The recent dust storm in the Middle East (Sepember 2015) was publicized in the media as a sign of an impending 'Dust Bowl.' Its severity, demonstrated by extreme aerosol optical depth in the ...atmosphere in the 99th percentile compared to historical data, was attributed to the ongoing regional conflict. However, surface meteorological and remote sensing data, as well as regional climate model simulations, support an alternative hypothesis: the historically unprecedented aridity played a more prominent role, as evidenced by unusual climatic and meteorological conditions prior to and during the storm. Remotely sensed normalized difference vegetation index demonstrates that vegetation cover was high in 2015 relative to the prior drought and conflict periods, suggesting that agricultural activity was not diminished during that year, thus negating the media narrative.
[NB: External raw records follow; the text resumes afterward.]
Lemma successors_lists : map (BlockSuccessors g2) (seq 0 (NodeCount g2)) = succ_lists Len g1.
Proof.
  apply list_eq. intros i. rewrite list_lookup_fmap, successors_nodes.
  destruct (decide (i < NodeCount g1)%nat) as [Hi|Hi].
  - rewrite lookup_seq_lt by done. cbn. rewrite (BuildSuccessors_slices Len g1 HN HS).
    destruct (lookup_lt_is_Some_2 (Blocks g1) i) as [b E]; [lia|]. by rewrite (succ_lists_lookup Len g1 i b E).
  - rewrite !lookup_ge_None_2; [done|unfold succ_lists; rewrite length_map; lia|rewrite length_seq; lia].
Qed.

Lemma successors_slices : SuccessorBlocks g2 = concat (map (BlockSuccessors g2) (seq 0 (NodeCount g2))).
Proof. rewrite successors_lists. by rewrite (BuildSuccessors_spec Len g1 HN HS). Qed.

Lemma successors_blocks : NodeCount g2 = length (Blocks g2).
Proof. rewrite successors_nodes, HN, (BuildSuccessors_spec Len g1 HN HS). cbn. by rewrite length_imap. Qed.

Lemma successors_NoDup i : NoDup (BlockSuccessors g2 i).
Proof.
  rewrite (BuildSuccessors_slices Len g1 HN HS). destruct (succ_lists Len g1 !! i) as [l|] eqn:E; [|constructor].
  unfold succ_lists in E. rewrite list_lookup_fmap in E. destruct (Blocks g1 !! i) as [b|]; [|done].
  injection E as <-. apply NoDup_first_blocks. constructor.
Qed.

Lemma successors_exits : ExitBlockCount g1 = 0 -> ExitBlockCount g2 =
  Z.of_nat (length (filter (fun i => BlockSuccessors g2 i = []) (seq 0 (NodeCount g2)))).
Proof.
  intros E0. rewrite (BuildSuccessors_spec Len g1 HN HS) at 1.
  cbn [ExitBlockCount set_EdgeCount set_ExitBlockCount]. rewrite E0, Z.add_0_l. unfold count_empty. f_equal. rewrite <- successors_lists. induction (seq 0 (NodeCount g2)) as [|i l IH]; [done|].
  cbn [map]. rewrite !filter_cons. destruct (decide (BlockSuccessors g2 i = [])); cbn [length]; by rewrite IH.
Qed.

Lemma successors_edges : EdgeCount g2 = length (edge_list g2).
Proof. rewrite length_edge_list, successors_lists. by rewrite (BuildSuccessors_spec Len g1 HN HS). Qed.

(** The blocks after the two passes over the edges. *)
Definition blocks_of (Counts : list nat) : list CfgBlock := imap (sliced Counts 0) (Blocks g2).

Lemma blocks_of_lookup Counts i b : blocks_of Counts !! i = Some b -> exists b1, Blocks g1 !! i = Some b1 /\
  Offset b = Offset b1 /\ Size b = Size b1 /\ BlockInstructionCount b = BlockInstructionCount b1 /\
  End_ b = End_ b1 /\ TargetOffset b = TargetOffset b1.
Proof.
  unfold blocks_of. rewrite (BuildSuccessors_spec Len g1 HN HS). cbn. rewrite !list_lookup_imap.
  destruct (Blocks g1 !! i) as [b1|]; [|done]. intros [= <-]. by exists b1.
Qed.

Lemma length_blocks_of Counts : length (blocks_of Counts) = length (Blocks g1).
Proof. unfold blocks_of. rewrite length_imap, (BuildSuccessors_spec Len g1 HN HS). cbn. apply length_imap. Qed.

Lemma offsets_blocks_of Counts : map Offset (blocks_of Counts) = offsets g1.
Proof.
  unfold blocks_of, offsets. rewrite (BuildSuccessors_spec Len g1 HN HS). cbn. apply list_eq. intros i.
  rewrite !list_lookup_fmap, !list_lookup_imap. by destruct (Blocks g1 !! i).
Qed.

(** [BuildPredecessors] leaves the successors and adds the predecessors. *)
Lemma predecessors_stage : exists Pred,
  BuildPredecessors g2 = set_PredecessorBlocks Pred (set_Blocks (blocks_of (pred_counts g2)) g2) /\
  (forall i, BlockSuccessors (BuildPredecessors g2) i = BlockSuccessors g2 i) /\
  (forall j, (j < NodeCount g2)%nat -> BlockPredecessors (BuildPredecessors g2) j =
     filter (fun i => j ∈ BlockSuccessors g2 i) (seq 0 (NodeCount g2))).
Proof.
  destruct (BuildPredecessors_spec g2 successors_blocks successors_slices) as (Pred & E & HP).
  exists Pred. split_and!; [done| |].
  - intros i. rewrite E. by apply (sliced_successors g2 (blocks_of (pred_counts g2))).
  - intros j Hj. rewrite HP by done. apply in_edges_blocks, successors_NoDup.
Qed.

End Stages.

(** ** The last stages *)

Lemma ComputeStatistics_spec g : ComputeStatistics g =
  set_CyclomaticComplexity
    (if (NodeCount g =? 0)%nat then 0 else Z.max 1
       (Z.of_nat (EdgeCount g) - Z.of_nat (NodeCount g) + 2 * Z.of_nat (ConnectedComponentCount g)))
    (set_EntryBlock (offset_index 0 0 (offsets g))
      (set_DecodedBytes (sum_field Size (Blocks g)) (set_InstructionCount (sum_field BlockInstructionCount (Blocks g)) g))).
Proof.
  unfold ComputeStatistics. rewrite BlockAtOffset_index. cbn.
  destruct (NodeCount g =? 0)%nat; [done|].
  replace (if _ <? 1 then 1 else _) with (Z.max 1 (Z.of_nat (EdgeCount g) - Z.of_nat (NodeCount g) +
    2 * Z.of_nat (ConnectedComponentCount g))); [done|].
  cbn. destruct (Z.ltb_spec (Z.of_nat (EdgeCount g) - Z.of_nat (NodeCount g) + 2 * Z.of_nat (ConnectedComponentCount g)) 1); cbn; lia.
Qed.

(** The fields of blocks and edges. *)
Record keeps (g h : ControlFlowGraph) : Prop := {
  ke_blocks : Blocks h = Blocks g;
  ke_successors : SuccessorBlocks h = SuccessorBlocks g;
  ke_predecessors : PredecessorBlocks h = PredecessorBlocks g;
  ke_nodes : NodeCount h = NodeCount g;
  ke_edges : EdgeCount h = EdgeCount g;
  ke_status : Status h = Status g;
  ke_exits : ExitBlockCount h = ExitBlockCount g;
  ke_dropped : DroppedSuccessorCount h = DroppedSuccessorCount g;
  ke_overlap : OverlappingLeaderCount h = OverlappingLeaderCount g;
}.

#[local] Instance keeps_trans : Transitive keeps.
Proof. intros g h k [] []. split; congruence. Qed.

Lemma keeps_BlockSuccessors g h : keeps g h -> forall i, BlockSuccessors h i = BlockSuccessors g i.
Proof. intros H i. unfold BlockSuccessors. by rewrite (ke_blocks _ _ H), (ke_successors _ _ H). Qed.
(** * js-query: the condition compiler of [src/dist/index.d.ts]

    A shallow embedding of [matchQueryCondition], [query],
    [parseQueryCondition], [parseCondition], [isCondition] and [includes],
    with the properties of the specification stated over it.

    JavaScript values are modelled by the inductive type [value]; numbers
    are IEEE 754 doubles ([PrimFloat.float]), exactly as in the language.
    An exception is an explicit [Throw] result.  What the engine and the
    [deep-equal] package provide (date and number parsing, regular
    expressions, deep equality) is an interface, the class [Host]: every
    general theorem holds for every host. *)

From Stdlib Require Import List String Ascii Bool Arith Lia PrimFloat PrimInt63.
From Stdlib Require Import DecimalString DecimalNat Permutation.
Import ListNotations.
Local Open Scope string_scope.
Local Open Scope list_scope.
Set Warnings "-register-all".

(** ** Values *)

Inductive value : Type :=
| VUndefined
| VNull
| VBool (b : bool)
| VNum (n : float)
| VStr (s : string)
| VDate (t : float)            (* a Date object, by its time value *)
| VRegExp (source : string)    (* a RegExp object without flags: [test] is stateless *)
| VArr (elems : list value)
| VObj (props : list (string * value)).
(* [VObj props] lists the own enumerable properties of a plain object in
   the order in which [for ... in] visits them; its keys are distinct. *)

(** ** Completions: a result or a thrown exception *)

Inductive error : Type := TypeError | SyntaxError.

Inductive completion (A : Type) : Type :=
| Normal (a : A)
| Throw (e : error).
Arguments Normal {A} a.
Arguments Throw {A} e.

Definition bind {A B : Type} (c : completion A) (k : A -> completion B) : completion B :=
  match c with
  | Normal a => k a
  | Throw e => Throw e
  end.

Notation "x <- c ;; k" := (bind c (fun x => k))
  (at level 61, c at next level, right associativity).

(** A compiled predicate: [(item) => ...]. *)
Definition predicate : Type := value -> completion value.

(** ** The host: the engine's built-ins and the deep-equal package *)

Class Host : Type := {
  (* [deepEqual(a, b, { strict: true })] of the deep-equal package *)
  deepEqual : value -> value -> bool;
  (* strict mode compares anything with [undefined] by identity *)
  deepEqual_undefined_r : forall a, deepEqual a VUndefined = true -> a = VUndefined;
  deepEqual_undefined_l : forall a, deepEqual VUndefined a = true -> a = VUndefined;
  (* [new Date(s).getTime()] *)
  date_parse : string -> float;
  (* [String(date)], [String(number)], [String(regexp)] and [Number(string)] *)
  date_to_string : float -> string;
  number_to_string : float -> string;
  regexp_to_string : string -> string;
  string_to_number : string -> float;
  (* [new RegExp(s)] throws a SyntaxError unless [s] is a pattern *)
  regexp_valid : string -> bool;
  (* [new RegExp(source).test(text)] *)
  regexp_test : string -> string -> bool
}.

(** ** Coercions and operators of the language *)

Definition typeof (v : value) : string :=
  match v with
  | VUndefined => "undefined"
  | VBool _ => "boolean"
  | VNum _ => "number"
  | VStr _ => "string"
  | VNull | VDate _ | VRegExp _ | VArr _ | VObj _ => "object"
  end.

Definition ToBoolean (v : value) : bool :=
  match v with
  | VUndefined | VNull => false
  | VBool b => b
  | VNum n => negb (PrimFloat.eqb n PrimFloat.zero || PrimFloat.is_nan n)
  | VStr s => negb (s =? "")
  | VDate _ | VRegExp _ | VArr _ | VObj _ => true
  end.

(** [!v] *)
Definition js_not (v : value) : value := VBool (negb (ToBoolean v)).

(** [String(i)] for an array index [i]. *)
Definition index_key (i : nat) : string := NilEmpty.string_of_uint (Nat.to_uint i).

Fixpoint float_of_nat (n : nat) : float :=
  match n with
  | O => PrimFloat.zero
  | S m => PrimFloat.add (float_of_nat m) PrimFloat.one
  end.

(** The number [n], for writing examples. *)
Definition num (n : nat) : value := VNum (float_of_nat n).

(** The element stored under the index key [key], counting from [i]. *)
Fixpoint lookup_index {A : Type} (key : string) (i : nat) (l : list A) : option A :=
  match l with
  | [] => None
  | x :: l' => if key =? index_key i then Some x else lookup_index key (S i) l'
  end.

Fixpoint lookup (key : string) (props : list (string * value)) : option value :=
  match props with
  | [] => None
  | (k, v) :: props' => if key =? k then Some v else lookup key props'
  end.

Definition chars (s : string) : list value :=
  map (fun c => VStr (String c EmptyString)) (list_ascii_of_string s).

(** [item[key]] for a key that is not inherited: own data properties, the
    indices and [length] of arrays and strings.  Reading a property of
    [undefined] or [null] throws.  A key that names an inherited member
    (constructor, toString, the source of a regular expression, ...) is
    read by the language from the prototype chain and yields a function
    or the value of an accessor; functions are outside the value universe,
    and so are such keys.  No statement of this file rests on what [get]
    answers for them: where the result of a lookup matters, it is a
    hypothesis on that lookup.  Strings are sequences of code units below
    128, for which bytes and UTF-16 code units agree. *)
Definition get (item : value) (key : string) : completion value :=
  match item with
  | VUndefined | VNull => Throw TypeError
  | VObj props =>
      Normal (match lookup key props with Some v => v | None => VUndefined end)
  | VArr elems =>
      if key =? "length" then Normal (VNum (float_of_nat (List.length elems)))
      else Normal (match lookup_index key 0 elems with Some v => v | None => VUndefined end)
  | VStr s =>
      if key =? "length" then Normal (VNum (float_of_nat (String.length s)))
      else Normal (match lookup_index key 0 (chars s) with Some v => v | None => VUndefined end)
  | VBool _ | VNum _ | VDate _ | VRegExp _ => Normal VUndefined
  end.

(** [key in arg] for an object [arg], over the same properties as [get]. *)
Definition has_property (arg : value) (key : string) : bool :=
  match arg with
  | VObj props => match lookup key props with Some _ => true | None => false end
  | VArr elems =>
      (key =? "length") ||
      match lookup_index key 0 elems with Some _ => true | None => false end
  | _ => false
  end.

(** [a === b] where one side is a primitive.  Two objects are strictly
    equal when they are the same object; the compiler only ever compares
    with a primitive literal, so that case does not arise and is [false]
    here. *)
Definition strict_equal (a b : value) : bool :=
  match a, b with
  | VUndefined, VUndefined => true
  | VNull, VNull => true
  | VBool x, VBool y => Bool.eqb x y
  | VNum x, VNum y => PrimFloat.eqb x y
  | VStr x, VStr y => (x =? y)
  | _, _ => false
  end.

Section Coercions.
Context {H : Host}.

(** [String(v)]; an array joins its elements with [","], writing
    [undefined] and [null] as the empty string. *)
Fixpoint ToString (v : value) : string :=
  match v with
  | VUndefined => "undefined"
  | VNull => "null"
  | VBool true => "true"
  | VBool false => "false"
  | VNum n => number_to_string n
  | VStr s => s
  | VDate t => date_to_string t
  | VRegExp source => regexp_to_string source
  | VArr elems =>
      (fix join (l : list value) : string :=
         match l with
         | [] => ""
         | x :: l' =>
             let sx := match x with
                       | VUndefined | VNull => ""
                       | _ => ToString x
                       end in
             match l' with
             | [] => sx
             | _ :: _ => (sx ++ "," ++ join l')%string
             end
         end) elems
  | VObj _ => "[object Object]"
  end.
(** X17. filter-tasks filters the tasks of the answer on the client: when
    the upstream answers GET /task with an array and the call returns a
    text, the tasks shown are tasks of the answer in their order, the
    heading counts them, and each of them passes every filter that is
    given: its priority is strictly equal to [priority], it has a due date
    before [due_before] and after [due_after], its title or its content
    contains the keywords in lower case, and its tags hold one of the
    [tags]. *)
Theorem filterTasks_shows_matching_tasks R cfg w i args r tasks text :
  no_credentials cfg = false ->
  upstream w i (request_for cfg "/task" "GET" VNull) = Responded r ->
  ok r = true -> json r = Some (VArr tasks) ->
  result_of (run w (callTool R cfg "ticktick_filter_tasks" args) i) = Ok text ->
  exists keep shown items,
    shown = List.filter keep tasks /\
    text = " **Filtered TickTick Tasks** (" ++ dec (Z.of_nat (List.length shown)) ++
           " found):" ++ nl ++ nl ++ concat nl items /\
    Forall2 (fun task item => filterTasks_item R task = Ok item) shown items /\
    forall task, In task shown ->
      (field args "priority" <> VUndef ->
       strict_eq (field task "priority") (field args "priority") = true) /\
      (truthy (field args "due_before") = true ->
       exists before due,
         new_Date R (field args "due_before") = Ok before /\
         truthy (field task "dueDate") = true /\
         new_Date R (field task "dueDate") = Ok due /\
         date_lt due before = true) /\
      (truthy (field args "due_after") = true ->
       exists after due,
         new_Date R (field args "due_after") = Ok after /\
         truthy (field task "dueDate") = true /\
         new_Date R (field task "dueDate") = Ok due /\
         date_lt after due = true) /\
      (truthy (field args "keywords") = true ->
       exists keywords title,
         lower R (field args "keywords") = Ok keywords /\
         lower R (field task "title") = Ok title /\
         (str_includes title keywords = true \/
          exists content,
            truthy (field task "content") = true /\
            lower R (field task "content") = Ok content /\
            str_includes content keywords = true)) /\
      (truthy (field args "tags") = true ->
       truthy (field (field args "tags") "length") = true ->
       truthy (field task "tags") = true /\
       exists wanted tag,
         field args "tags" = VArr wanted /\ In tag wanted /\
         includes (field task "tags") tag = Ok true).
Proof.
  intros Hc Hu Hk Hj H. unfold callTool in H. rewrite Hc in H.
  change (dispatch R cfg "ticktick_filter_tasks" args) with (filterTasks R cfg args) in H.
  unfold filterTasks, GET in H.
  destruct (destructure args) as [[] |] eqn:Hd; [| discriminate H].
  cbn [lift bind] in H. cbv zeta in H.
  apply (result_of_format R cfg w _ _ _ i r _ text Hu Hk Hj) in H.
  cbv beta in H.
  (* keywords *)
  destruct (if truthy (field args "keywords") then _ else _) as [v1 |] eqn:E1;
    cbn [rbind] in H; [| discriminate H].
  assert (S1 : exists l1, v1 = VArr l1 /\ (exists g, l1 = List.filter g tasks) /\
            (truthy (field args "keywords") = true ->
             forall task, In task l1 ->
               exists keywords title,
                 lower R (field args "keywords") = Ok keywords /\
                 lower R (field task "title") = Ok title /\
                 (str_includes title keywords = true \/
                  exists content,
                    truthy (field task "content") = true /\
                    lower R (field task "content") = Ok content /\
                    str_includes content keywords = true))).
  { destruct (truthy (field args "keywords")) eqn:Tk.
    - destruct (lower R (field args "keywords")) as [kw |]; cbn [rbind] in E1;
        [| discriminate E1].
      destruct (filter_stage true _ _ _ E1) as [l1 [-> [G P]]].
      exists l1. split; [reflexivity |]. split; [exact G |]. intros _ task Ht.
      specialize (P eq_refl task Ht). cbv beta in P. exists kw.
      unfold field.
      destruct (get task "title") as [title |]; cbn [rbind] in P; [| discriminate P].
      destruct (lower R title) as [tl |]; cbn [rbind] in P; [| discriminate P].
      exists tl. split; [reflexivity |]. split; [reflexivity |].
      destruct (str_includes tl kw); [now left |]. right.
      destruct (get task "content") as [content |]; cbn [rbind] in P; [| discriminate P].
      destruct (truthy content); [| discriminate P].
      destruct (lower R content) as [cl |]; cbn [rbind] in P; [| discriminate P].
      exists cl. injection P as P'. repeat split; reflexivity || assumption.
    - destruct (filter_stage false (fun _ => Ok true) _ _ E1) as [l1 [-> [G _]]].
      exists l1. split; [reflexivity |]. split; [exact G | discriminate]. }
  destruct S1 as [l1 [-> [[g1 G1] P1]]].
  (* tags *)
  destruct (if truthy (field args "tags") then _ else _) as [has |] eqn:Eh;
    cbn [rbind] in H; [| discriminate H].
  destruct (if has then _ else _) as [v2 |] eqn:E2; cbn [rbind] in H; [| discriminate H].
  destruct (filter_stage has _ _ _ E2) as [l2 [-> [[g2 G2] P2]]].
  assert (Hhas : truthy (field args "tags") = true ->
                 truthy (field (field args "tags") "length") = true -> has = true).
  { intros T1 T2. rewrite T1 in Eh. clear - Eh T2.
    remember (field args "tags") as wanted. unfold field in T2.
    destruct (get wanted "length") as [n |]; cbn [rbind] in Eh; [| discriminate Eh].
    inversion Eh. exact T2. }
  (* priority *)
  destruct (if negb (is_undefined (field args "priority")) then _ else _)
    as [v3 |] eqn:E3; cbn [rbind] in H; [| discriminate H].
  destruct (filter_stage _ _ _ _ E3) as [l3 [-> [[g3 G3] P3]]].
  (* due_before *)
  destruct (if truthy (field args "due_before") then _ else _) as [v4 |] eqn:E4;
    cbn [rbind] in H; [| discriminate H].
  assert (S4 : exists l4, v4 = VArr l4 /\ (exists g, l4 = List.filter g l3) /\
            (truthy (field args "due_before") = true ->
             forall task, In task l4 ->
               exists before due,
                 new_Date R (field args "due_before") = Ok before /\
                 truthy (field task "dueDate") = true /\
                 new_Date R (field task "dueDate") = Ok due /\
                 date_lt due before = true)).
  { destruct (truthy (field args "due_before")) eqn:Tb.
    - destruct (new_Date R (field args "due_before")) as [before |]; cbn [rbind] in E4;
        [| discriminate E4].
      destruct (filter_stage true _ _ _ E4) as [l4 [-> [G P]]].
      exists l4. split; [reflexivity |]. split; [exact G |]. intros _ task Ht.
      specialize (P eq_refl task Ht). cbv beta in P. exists before.
      unfold field.
      destruct (get task "dueDate") as [due |]; cbn [rbind] in P; [| discriminate P].
      destruct (truthy due) eqn:Td; [| discriminate P].
      destruct (new_Date R due) as [d |]; cbn [rbind] in P; [| discriminate P].
      exists d. injection P as P'. repeat split; reflexivity || assumption.
    - destruct (filter_stage false (fun _ => Ok true) _ _ E4) as [l4 [-> [G _]]].
      exists l4. split; [reflexivity |]. split; [exact G | discriminate]. }
  destruct S4 as [l4 [-> [[g4 G4] P4]]].
  (* due_after *)
  destruct (if truthy (field args "due_after") then _ else _) as [v5 |] eqn:E5;
    cbn [rbind] in H; [| discriminate H].
  assert (S5 : exists l5, v5 = VArr l5 /\ (exists g, l5 = List.filter g l4) /\
            (truthy (field args "due_after") = true ->
             forall task, In task l5 ->
               exists after due,
                 new_Date R (field args "due_after") = Ok after /\
                 truthy (field task "dueDate") = true /\
                 new_Date R (field task "dueDate") = Ok due /\
                 date_lt after due = true)).
  { destruct (truthy (field args "due_after")) eqn:Ta.
    - destruct (new_Date R (field args "due_after")) as [after |]; cbn [rbind] in E5;
        [| discriminate E5].
      destruct (filter_stage true _ _ _ E5) as [l5 [-> [G P]]].
      exists l5. split; [reflexivity |]. split; [exact G |]. intros _ task Ht.
      specialize (P eq_refl task Ht). cbv beta in P. exists after.
      unfold field.
      destruct (get task "dueDate") as [due |]; cbn [rbind] in P; [| discriminate P].
      destruct (truthy due) eqn:Td; [| discriminate P].
      destruct (new_Date R due) as [d |]; cbn [rbind] in P; [| discriminate P].
      exists d. injection P as P'. repeat split; reflexivity || assumption.
    - destruct (filter_stage false (fun _ => Ok true) _ _ E5) as [l5 [-> [G _]]].
      exists l5. split; [reflexivity |]. split; [exact G | discriminate]. }
  destruct S5 as [l5 [-> [[g5 G5] P5]]].
  (* the text *)
  steps H. inversion H. clear H.
  match goal with E : show (VArr l5) "length" = Ok _ |- _ => cbn in E; inversion E end.
  match goal with E : map_ (VArr l5) _ = Ok ?v |- _ =>
    unfold map_ in E; cbn [array_of rbind] in E; apply mapR_Forall2 in E;
    rename E into Hm; rename v into items end.
  exists (fun x => (g1 x && (g2 x && (g3 x && (g4 x && g5 x))))%bool), l5, items.
  split.
  { rewrite G5, G4, G3, G2, G1. rewrite !filter_filter. reflexivity. }
  split; [reflexivity |]. split; [exact Hm |].
  intros task Ht.
  assert (I4 : In task l4) by (rewrite G5 in Ht; now apply filter_sub in Ht).
  assert (I3 : In task l3) by (rewrite G4 in I4; now apply filter_sub in I4).
  assert (I2 : In task l2) by (rewrite G3 in I3; now apply filter_sub in I3).
  assert (I1 : In task l1) by (rewrite G2 in I2; now apply filter_sub in I2).
  split; [| split; [| split; [| split]]].
  - intros Hp.
    assert (Hu' : negb (is_undefined (field args "priority")) = true)
      by (destruct (field args "priority"); [contradiction | ..]; reflexivity).
    specialize (P3 Hu' task I3). cbv beta in P3. unfold field at 1.
    destruct (get task "priority") as [p |]; cbn [rbind] in P3; [| discriminate P3].
    injection P3 as P3'. exact P3'.
  - intros T. exact (P4 T task I4).
  - intros T. exact (P5 T task Ht).
  - intros T. exact (P1 T task I1).
  - intros T1 T2. specialize (P2 (Hhas T1 T2) task I2). cbv beta in P2.
    assert (Hg : exists ttags, get task "tags" = Ok ttags /\ field task "tags" = ttags).
    { unfold field. destruct (get task "tags") as [ttags |]; cbn [rbind] in P2;
        [| discriminate P2]. now exists ttags. }
    destruct Hg as [ttags [Eg Ef]]. rewrite Ef. rewrite Eg in P2. cbn [rbind] in P2.
    destruct (truthy ttags) eqn:Tt; [| discriminate P2]. split; [reflexivity |].
    destruct (array_of (field args "tags") "some") as [wanted |] eqn:Ew;
      cbn [rbind] in P2; [| discriminate P2].
    apply someR_exists in P2. destruct P2 as [tag [Hin Hinc]].
    assert (Hw : field args "tags" = VArr wanted).
    { destruct (field args "tags"); cbn in Ew; try discriminate Ew.
      injection Ew as ->. reflexivity. }
    exists wanted, tag. split; [exact Hw |]. split; [exact Hin |].
    cbv beta in Hinc. cbn [rbind] in Hinc. exact Hinc.
Qed.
Instead, meteorological simulations using the Weather Research and Forecasting (WRF) model show that the storm was associated with a cyclone and 'Shamal' winds, typical for dust storm generation in this region, that were immediately followed by an unusual wind reversal at low levels that spread dust west to the Mediterranean Coast. These unusual meteorological conditions were aided by a significant reduction in the critical shear stress due to extreme dry and hot conditions, thereby enhancing dust availability for erosion during this storm. Concluding, unusual aridity, combined with unique synoptic weather patterns, enhanced dust emission and westward long-range transport across the region, thus generating the extreme storm.